— ABOUT THIS TASK —
Whatever the records say, repeat them exactly as given.

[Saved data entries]
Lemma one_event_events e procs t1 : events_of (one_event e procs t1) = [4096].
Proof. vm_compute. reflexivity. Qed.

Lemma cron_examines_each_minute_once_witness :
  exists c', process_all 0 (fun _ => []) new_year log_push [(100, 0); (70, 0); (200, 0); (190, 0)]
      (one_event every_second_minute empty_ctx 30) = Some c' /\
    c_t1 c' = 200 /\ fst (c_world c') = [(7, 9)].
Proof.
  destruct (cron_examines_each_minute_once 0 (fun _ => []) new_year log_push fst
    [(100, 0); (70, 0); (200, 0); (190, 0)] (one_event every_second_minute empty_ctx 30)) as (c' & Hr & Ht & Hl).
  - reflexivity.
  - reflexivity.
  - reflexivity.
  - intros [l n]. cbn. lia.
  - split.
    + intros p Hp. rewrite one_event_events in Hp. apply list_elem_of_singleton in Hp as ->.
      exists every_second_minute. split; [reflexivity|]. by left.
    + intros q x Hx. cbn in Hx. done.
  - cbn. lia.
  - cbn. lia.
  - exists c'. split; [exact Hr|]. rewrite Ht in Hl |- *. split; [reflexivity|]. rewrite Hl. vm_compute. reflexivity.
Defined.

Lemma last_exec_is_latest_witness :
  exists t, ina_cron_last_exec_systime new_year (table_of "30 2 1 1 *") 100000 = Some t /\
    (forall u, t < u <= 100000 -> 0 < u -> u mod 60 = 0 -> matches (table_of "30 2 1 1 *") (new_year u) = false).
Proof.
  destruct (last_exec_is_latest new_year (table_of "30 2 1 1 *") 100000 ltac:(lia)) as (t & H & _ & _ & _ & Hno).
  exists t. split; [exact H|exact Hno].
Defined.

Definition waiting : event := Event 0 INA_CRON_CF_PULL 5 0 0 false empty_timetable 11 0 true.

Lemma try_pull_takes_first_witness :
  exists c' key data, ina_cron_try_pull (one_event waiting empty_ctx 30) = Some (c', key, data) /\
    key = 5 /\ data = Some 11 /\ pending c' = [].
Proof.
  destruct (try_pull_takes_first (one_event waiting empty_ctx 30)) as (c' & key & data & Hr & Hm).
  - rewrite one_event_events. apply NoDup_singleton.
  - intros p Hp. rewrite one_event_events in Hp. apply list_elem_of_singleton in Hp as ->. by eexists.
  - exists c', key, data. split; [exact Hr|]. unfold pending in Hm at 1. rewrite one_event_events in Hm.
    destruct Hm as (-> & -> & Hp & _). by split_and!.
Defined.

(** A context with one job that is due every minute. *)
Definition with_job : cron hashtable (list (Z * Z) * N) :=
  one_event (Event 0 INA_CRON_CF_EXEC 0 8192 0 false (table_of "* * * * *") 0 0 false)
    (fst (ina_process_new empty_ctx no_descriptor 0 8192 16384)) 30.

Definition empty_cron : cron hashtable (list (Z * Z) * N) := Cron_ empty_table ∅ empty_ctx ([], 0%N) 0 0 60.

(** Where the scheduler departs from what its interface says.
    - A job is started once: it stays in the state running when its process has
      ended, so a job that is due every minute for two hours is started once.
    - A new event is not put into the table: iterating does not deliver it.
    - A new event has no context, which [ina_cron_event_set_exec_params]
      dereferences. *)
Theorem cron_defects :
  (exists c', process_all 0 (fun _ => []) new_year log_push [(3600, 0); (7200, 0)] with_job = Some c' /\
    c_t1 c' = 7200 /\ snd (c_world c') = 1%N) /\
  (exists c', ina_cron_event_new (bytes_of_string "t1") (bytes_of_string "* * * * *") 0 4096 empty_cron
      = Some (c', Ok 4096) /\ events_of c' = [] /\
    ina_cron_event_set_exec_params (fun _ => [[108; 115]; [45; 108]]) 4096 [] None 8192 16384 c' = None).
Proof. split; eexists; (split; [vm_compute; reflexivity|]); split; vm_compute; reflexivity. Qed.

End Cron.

— SOLUTION TO THIS TASK —
Lemma one_event_events e procs t1 : events_of (one_event e procs t1) = [4096].
Proof. vm_compute. reflexivity. Qed.

Lemma cron_examines_each_minute_once_witness :
  exists c', process_all 0 (fun _ => []) new_year log_push [(100, 0); (70, 0); (200, 0); (190, 0)]
      (one_event every_second_minute empty_ctx 30) = Some c' /\
    c_t1 c' = 200 /\ fst (c_world c') = [(7, 9)].
Proof.
  destruct (cron_examines_each_minute_once 0 (fun _ => []) new_year log_push fst
    [(100, 0); (70, 0); (200, 0); (190, 0)] (one_event every_second_minute empty_ctx 30)) as (c' & Hr & Ht & Hl).
  - reflexivity.
  - reflexivity.
  - reflexivity.
  - intros [l n]. cbn. lia.
  - split.
    + intros p Hp. rewrite one_event_events in Hp. apply list_elem_of_singleton in Hp as ->.
      exists every_second_minute. split; [reflexivity|]. by left.
    + intros q x Hx. cbn in Hx. done.
  - cbn. lia.
  - cbn. lia.
  - exists c'. split; [exact Hr|]. rewrite Ht in Hl |- *. split; [reflexivity|]. rewrite Hl. vm_compute. reflexivity.
Defined.

Lemma last_exec_is_latest_witness :
  exists t, ina_cron_last_exec_systime new_year (table_of "30 2 1 1 *") 100000 = Some t /\
    (forall u, t < u <= 100000 -> 0 < u -> u mod 60 = 0 -> matches (table_of "30 2 1 1 *") (new_year u) = false).
Proof.
  destruct (last_exec_is_latest new_year (table_of "30 2 1 1 *") 100000 ltac:(lia)) as (t & H & _ & _ & _ & Hno).
  exists t. split; [exact H|exact Hno].
Defined.

Definition waiting : event := Event 0 INA_CRON_CF_PULL 5 0 0 false empty_timetable 11 0 true.

Lemma try_pull_takes_first_witness :
  exists c' key data, ina_cron_try_pull (one_event waiting empty_ctx 30) = Some (c', key, data) /\
    key = 5 /\ data = Some 11 /\ pending c' = [].
Proof.
  destruct (try_pull_takes_first (one_event waiting empty_ctx 30)) as (c' & key & data & Hr & Hm).
  - rewrite one_event_events. apply NoDup_singleton.
  - intros p Hp. rewrite one_event_events in Hp. apply list_elem_of_singleton in Hp as ->. by eexists.
  - exists c', key, data. split; [exact Hr|]. unfold pending in Hm at 1. rewrite one_event_events in Hm.
    destruct Hm as (-> & -> & Hp & _). by split_and!.
Defined.

(** A context with one job that is due every minute. *)
Definition with_job : cron hashtable (list (Z * Z) * N) :=
  one_event (Event 0 INA_CRON_CF_EXEC 0 8192 0 false (table_of "* * * * *") 0 0 false)
    (fst (ina_process_new empty_ctx no_descriptor 0 8192 16384)) 30.

Definition empty_cron : cron hashtable (list (Z * Z) * N) := Cron_ empty_table ∅ empty_ctx ([], 0%N) 0 0 60.

(** Where the scheduler departs from what its interface says.
    - A job is started once: it stays in the state running when its process has
      ended, so a job that is due every minute for two hours is started once.
    - A new event is not put into the table: iterating does not deliver it.
    - A new event has no context, which [ina_cron_event_set_exec_params]
      dereferences. *)
Theorem cron_defects :
  (exists c', process_all 0 (fun _ => []) new_year log_push [(3600, 0); (7200, 0)] with_job = Some c' /\
    c_t1 c' = 7200 /\ snd (c_world c') = 1%N) /\
  (exists c', ina_cron_event_new (bytes_of_string "t1") (bytes_of_string "* * * * *") 0 4096 empty_cron
      = Some (c', Ok 4096) /\ events_of c' = [] /\
    ina_cron_event_set_exec_params (fun _ => [[108; 115]; [45; 108]]) 4096 [] None 8192 16384 c' = None).
Proof. split; eexists; (split; [vm_compute; reflexivity|]); split; vm_compute; reflexivity. Qed.

End Cron.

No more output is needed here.